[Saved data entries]
:::

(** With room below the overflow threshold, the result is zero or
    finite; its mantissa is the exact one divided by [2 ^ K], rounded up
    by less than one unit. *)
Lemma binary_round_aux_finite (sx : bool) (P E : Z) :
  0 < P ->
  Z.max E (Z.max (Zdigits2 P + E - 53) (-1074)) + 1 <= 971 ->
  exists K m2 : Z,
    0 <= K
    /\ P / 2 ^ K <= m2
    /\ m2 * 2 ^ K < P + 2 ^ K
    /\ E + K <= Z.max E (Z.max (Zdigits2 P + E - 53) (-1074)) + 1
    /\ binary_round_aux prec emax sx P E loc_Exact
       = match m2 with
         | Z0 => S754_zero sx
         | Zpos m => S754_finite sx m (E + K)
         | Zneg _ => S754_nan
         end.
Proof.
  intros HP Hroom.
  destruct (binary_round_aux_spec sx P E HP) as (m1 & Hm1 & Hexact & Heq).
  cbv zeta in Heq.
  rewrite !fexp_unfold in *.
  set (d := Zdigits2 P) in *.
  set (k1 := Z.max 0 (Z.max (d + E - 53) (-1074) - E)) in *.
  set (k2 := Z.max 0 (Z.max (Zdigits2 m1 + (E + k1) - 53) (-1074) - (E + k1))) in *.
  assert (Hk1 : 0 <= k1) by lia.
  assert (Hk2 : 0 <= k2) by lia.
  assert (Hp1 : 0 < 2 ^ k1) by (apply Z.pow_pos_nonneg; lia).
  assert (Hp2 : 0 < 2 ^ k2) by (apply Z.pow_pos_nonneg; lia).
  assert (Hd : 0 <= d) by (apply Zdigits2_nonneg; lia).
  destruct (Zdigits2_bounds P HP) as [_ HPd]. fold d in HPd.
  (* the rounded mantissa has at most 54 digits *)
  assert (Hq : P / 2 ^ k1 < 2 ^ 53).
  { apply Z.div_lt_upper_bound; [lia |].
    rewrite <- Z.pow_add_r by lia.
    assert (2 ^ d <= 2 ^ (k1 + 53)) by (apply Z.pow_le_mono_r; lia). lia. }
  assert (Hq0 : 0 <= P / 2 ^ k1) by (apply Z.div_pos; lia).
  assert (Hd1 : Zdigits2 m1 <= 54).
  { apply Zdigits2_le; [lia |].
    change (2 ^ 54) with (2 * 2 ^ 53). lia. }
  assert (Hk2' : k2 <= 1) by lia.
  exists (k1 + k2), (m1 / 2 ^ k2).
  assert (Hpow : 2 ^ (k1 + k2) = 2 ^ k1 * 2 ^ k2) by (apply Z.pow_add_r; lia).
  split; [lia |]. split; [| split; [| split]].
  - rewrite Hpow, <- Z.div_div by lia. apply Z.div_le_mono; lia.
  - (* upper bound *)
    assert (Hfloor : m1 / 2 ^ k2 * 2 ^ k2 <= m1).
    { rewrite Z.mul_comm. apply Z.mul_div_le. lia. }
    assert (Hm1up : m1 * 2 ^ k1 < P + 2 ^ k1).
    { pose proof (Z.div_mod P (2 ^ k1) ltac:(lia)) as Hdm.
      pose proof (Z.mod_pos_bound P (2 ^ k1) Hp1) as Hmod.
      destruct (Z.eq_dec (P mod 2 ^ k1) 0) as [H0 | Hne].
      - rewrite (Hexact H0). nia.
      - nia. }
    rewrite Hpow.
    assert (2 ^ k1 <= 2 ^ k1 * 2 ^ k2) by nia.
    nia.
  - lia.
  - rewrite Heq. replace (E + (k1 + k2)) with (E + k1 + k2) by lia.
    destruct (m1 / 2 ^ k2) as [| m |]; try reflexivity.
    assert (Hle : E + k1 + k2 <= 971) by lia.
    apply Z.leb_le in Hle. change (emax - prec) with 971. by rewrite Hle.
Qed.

:::

The problem: Filter on the word "change": copy each matching line from the entries above.

Solution below:
    change (2 ^ 54) with (2 * 2 ^ 53). lia. }
    apply Z.leb_le in Hle. change (emax - prec) with 971. by rewrite Hle.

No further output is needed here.